PROBLEM TO WORK ON
Filter the listing below, keeping every line that holds "injection".

*** Begin section ***

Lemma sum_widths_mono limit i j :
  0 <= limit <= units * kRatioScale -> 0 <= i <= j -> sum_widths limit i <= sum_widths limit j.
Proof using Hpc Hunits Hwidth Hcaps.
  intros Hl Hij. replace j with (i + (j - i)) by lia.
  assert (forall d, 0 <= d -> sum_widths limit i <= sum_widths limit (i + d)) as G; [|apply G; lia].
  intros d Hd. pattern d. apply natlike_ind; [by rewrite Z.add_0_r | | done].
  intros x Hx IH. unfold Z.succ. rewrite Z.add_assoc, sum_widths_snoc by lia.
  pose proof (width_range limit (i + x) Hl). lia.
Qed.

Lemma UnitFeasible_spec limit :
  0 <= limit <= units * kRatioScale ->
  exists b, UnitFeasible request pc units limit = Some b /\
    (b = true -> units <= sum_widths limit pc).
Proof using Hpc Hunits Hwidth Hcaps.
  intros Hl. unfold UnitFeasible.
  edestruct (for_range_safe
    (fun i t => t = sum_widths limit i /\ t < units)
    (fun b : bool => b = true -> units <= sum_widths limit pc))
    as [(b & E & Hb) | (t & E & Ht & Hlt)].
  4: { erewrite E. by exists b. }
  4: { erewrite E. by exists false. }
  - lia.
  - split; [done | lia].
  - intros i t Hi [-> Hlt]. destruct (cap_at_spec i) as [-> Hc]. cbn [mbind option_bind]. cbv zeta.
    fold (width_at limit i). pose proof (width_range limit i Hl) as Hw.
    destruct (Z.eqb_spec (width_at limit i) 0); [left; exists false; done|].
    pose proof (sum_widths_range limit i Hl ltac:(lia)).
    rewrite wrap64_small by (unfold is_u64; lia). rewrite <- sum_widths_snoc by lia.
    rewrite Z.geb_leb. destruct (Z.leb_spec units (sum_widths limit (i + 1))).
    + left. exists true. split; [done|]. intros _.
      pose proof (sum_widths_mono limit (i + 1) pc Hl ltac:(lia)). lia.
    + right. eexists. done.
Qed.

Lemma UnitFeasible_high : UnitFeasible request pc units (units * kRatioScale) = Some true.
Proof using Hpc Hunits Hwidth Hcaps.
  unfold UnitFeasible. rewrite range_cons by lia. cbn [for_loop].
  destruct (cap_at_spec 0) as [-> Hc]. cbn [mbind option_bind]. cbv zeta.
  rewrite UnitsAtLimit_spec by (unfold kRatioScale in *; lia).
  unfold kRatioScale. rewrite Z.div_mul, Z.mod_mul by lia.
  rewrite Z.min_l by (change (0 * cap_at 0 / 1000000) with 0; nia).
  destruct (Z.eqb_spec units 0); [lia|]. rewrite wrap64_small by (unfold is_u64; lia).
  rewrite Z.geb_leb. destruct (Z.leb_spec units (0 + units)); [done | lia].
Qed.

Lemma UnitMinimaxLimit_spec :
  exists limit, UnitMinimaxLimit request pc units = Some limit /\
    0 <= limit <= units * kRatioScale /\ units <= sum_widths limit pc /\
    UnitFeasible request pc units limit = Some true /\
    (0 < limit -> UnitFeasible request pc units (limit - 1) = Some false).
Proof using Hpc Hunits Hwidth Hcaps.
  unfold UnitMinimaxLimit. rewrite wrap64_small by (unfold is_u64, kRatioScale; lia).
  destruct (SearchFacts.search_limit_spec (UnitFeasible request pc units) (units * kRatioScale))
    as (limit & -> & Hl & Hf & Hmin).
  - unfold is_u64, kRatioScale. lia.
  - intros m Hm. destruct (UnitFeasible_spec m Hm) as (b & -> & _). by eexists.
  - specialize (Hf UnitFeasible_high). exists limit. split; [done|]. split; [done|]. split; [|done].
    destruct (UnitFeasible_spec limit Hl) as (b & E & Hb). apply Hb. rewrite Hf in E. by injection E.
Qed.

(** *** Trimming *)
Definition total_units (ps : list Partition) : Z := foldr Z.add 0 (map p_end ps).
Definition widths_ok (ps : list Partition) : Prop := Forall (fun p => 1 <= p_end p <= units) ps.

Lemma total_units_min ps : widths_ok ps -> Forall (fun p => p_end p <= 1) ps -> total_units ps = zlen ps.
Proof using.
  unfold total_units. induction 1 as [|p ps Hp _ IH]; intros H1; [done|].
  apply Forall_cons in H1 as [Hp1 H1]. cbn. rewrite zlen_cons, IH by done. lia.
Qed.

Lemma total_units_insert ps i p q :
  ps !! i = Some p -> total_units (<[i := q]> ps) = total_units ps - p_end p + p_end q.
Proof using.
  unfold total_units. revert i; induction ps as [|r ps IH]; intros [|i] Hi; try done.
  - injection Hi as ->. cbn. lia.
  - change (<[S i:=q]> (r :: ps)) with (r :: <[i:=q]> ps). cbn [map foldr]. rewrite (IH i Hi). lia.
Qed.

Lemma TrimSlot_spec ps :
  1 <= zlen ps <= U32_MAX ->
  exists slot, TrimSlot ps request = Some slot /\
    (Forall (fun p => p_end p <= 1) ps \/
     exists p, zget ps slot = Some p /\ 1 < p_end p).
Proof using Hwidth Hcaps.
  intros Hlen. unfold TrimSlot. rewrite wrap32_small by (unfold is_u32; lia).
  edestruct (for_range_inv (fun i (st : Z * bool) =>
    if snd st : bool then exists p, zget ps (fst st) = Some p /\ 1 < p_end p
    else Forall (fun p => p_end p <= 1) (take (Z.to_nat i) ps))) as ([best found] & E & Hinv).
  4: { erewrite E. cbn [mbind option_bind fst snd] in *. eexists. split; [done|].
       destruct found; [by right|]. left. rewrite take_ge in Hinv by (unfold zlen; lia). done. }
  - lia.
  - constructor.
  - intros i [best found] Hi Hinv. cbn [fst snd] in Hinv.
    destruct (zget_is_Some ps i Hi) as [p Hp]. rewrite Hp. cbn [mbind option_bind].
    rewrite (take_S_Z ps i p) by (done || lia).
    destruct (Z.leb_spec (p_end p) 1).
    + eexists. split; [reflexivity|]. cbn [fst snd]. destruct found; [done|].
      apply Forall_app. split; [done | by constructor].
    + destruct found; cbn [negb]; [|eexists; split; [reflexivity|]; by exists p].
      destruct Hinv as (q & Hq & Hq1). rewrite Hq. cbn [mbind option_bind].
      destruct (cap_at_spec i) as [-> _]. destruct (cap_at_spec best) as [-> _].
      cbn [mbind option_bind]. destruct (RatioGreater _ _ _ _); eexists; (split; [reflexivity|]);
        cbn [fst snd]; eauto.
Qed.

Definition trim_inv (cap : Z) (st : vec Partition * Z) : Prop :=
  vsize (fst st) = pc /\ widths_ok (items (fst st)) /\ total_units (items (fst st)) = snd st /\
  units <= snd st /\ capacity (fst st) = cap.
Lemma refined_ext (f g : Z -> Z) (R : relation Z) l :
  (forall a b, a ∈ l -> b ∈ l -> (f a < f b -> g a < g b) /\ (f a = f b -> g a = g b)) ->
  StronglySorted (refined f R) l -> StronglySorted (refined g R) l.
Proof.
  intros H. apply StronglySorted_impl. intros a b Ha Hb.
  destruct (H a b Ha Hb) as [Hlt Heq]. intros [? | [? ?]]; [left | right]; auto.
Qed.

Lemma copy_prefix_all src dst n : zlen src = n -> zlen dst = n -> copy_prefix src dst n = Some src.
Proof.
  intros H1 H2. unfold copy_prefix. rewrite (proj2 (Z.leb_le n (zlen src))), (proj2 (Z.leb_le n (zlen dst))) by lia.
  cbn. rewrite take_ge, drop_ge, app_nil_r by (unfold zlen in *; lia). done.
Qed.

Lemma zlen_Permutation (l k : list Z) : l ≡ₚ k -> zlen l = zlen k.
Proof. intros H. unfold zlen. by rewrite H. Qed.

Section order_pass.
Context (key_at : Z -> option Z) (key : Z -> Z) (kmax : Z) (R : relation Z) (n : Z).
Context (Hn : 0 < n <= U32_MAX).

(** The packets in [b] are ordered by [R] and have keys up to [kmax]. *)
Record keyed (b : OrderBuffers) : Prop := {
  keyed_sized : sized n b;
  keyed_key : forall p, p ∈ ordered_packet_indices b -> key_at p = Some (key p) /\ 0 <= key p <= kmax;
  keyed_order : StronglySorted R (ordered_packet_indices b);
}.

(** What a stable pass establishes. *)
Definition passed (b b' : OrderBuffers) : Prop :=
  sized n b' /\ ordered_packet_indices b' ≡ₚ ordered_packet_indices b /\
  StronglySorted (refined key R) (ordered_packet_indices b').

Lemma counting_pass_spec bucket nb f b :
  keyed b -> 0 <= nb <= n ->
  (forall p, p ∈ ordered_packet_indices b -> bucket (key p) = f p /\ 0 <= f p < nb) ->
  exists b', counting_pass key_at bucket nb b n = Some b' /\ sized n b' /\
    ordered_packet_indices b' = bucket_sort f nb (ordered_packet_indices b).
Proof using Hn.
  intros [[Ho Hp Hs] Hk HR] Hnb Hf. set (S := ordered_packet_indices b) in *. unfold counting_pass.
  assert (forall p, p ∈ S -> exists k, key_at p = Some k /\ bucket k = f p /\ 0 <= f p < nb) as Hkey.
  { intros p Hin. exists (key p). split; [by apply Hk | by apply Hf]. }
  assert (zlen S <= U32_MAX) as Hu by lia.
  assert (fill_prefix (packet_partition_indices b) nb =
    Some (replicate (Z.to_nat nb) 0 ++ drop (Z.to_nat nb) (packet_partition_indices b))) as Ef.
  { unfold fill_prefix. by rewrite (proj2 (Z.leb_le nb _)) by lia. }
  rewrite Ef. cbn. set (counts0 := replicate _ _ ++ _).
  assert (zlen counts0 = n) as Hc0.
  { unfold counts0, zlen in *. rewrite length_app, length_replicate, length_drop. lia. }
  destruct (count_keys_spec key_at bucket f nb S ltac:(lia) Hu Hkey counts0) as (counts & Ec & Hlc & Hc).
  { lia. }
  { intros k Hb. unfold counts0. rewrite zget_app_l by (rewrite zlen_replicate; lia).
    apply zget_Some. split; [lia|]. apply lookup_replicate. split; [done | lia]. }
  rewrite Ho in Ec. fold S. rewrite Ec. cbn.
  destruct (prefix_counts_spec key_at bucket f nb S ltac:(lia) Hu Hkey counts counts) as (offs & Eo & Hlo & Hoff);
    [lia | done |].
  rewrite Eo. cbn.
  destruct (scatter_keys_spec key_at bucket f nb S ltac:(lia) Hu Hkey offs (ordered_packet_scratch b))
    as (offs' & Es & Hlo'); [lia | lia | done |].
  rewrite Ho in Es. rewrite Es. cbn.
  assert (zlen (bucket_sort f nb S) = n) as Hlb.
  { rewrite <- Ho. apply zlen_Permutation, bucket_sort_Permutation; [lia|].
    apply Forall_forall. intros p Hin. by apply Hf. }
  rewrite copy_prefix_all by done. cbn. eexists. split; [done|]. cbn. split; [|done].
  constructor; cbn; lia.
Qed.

*** End section ***

EXERCISE RESULT
    destruct (UnitFeasible_spec limit Hl) as (b & E & Hb). apply Hb. rewrite Hf in E. by injection E.
  - injection Hi as ->. cbn. lia.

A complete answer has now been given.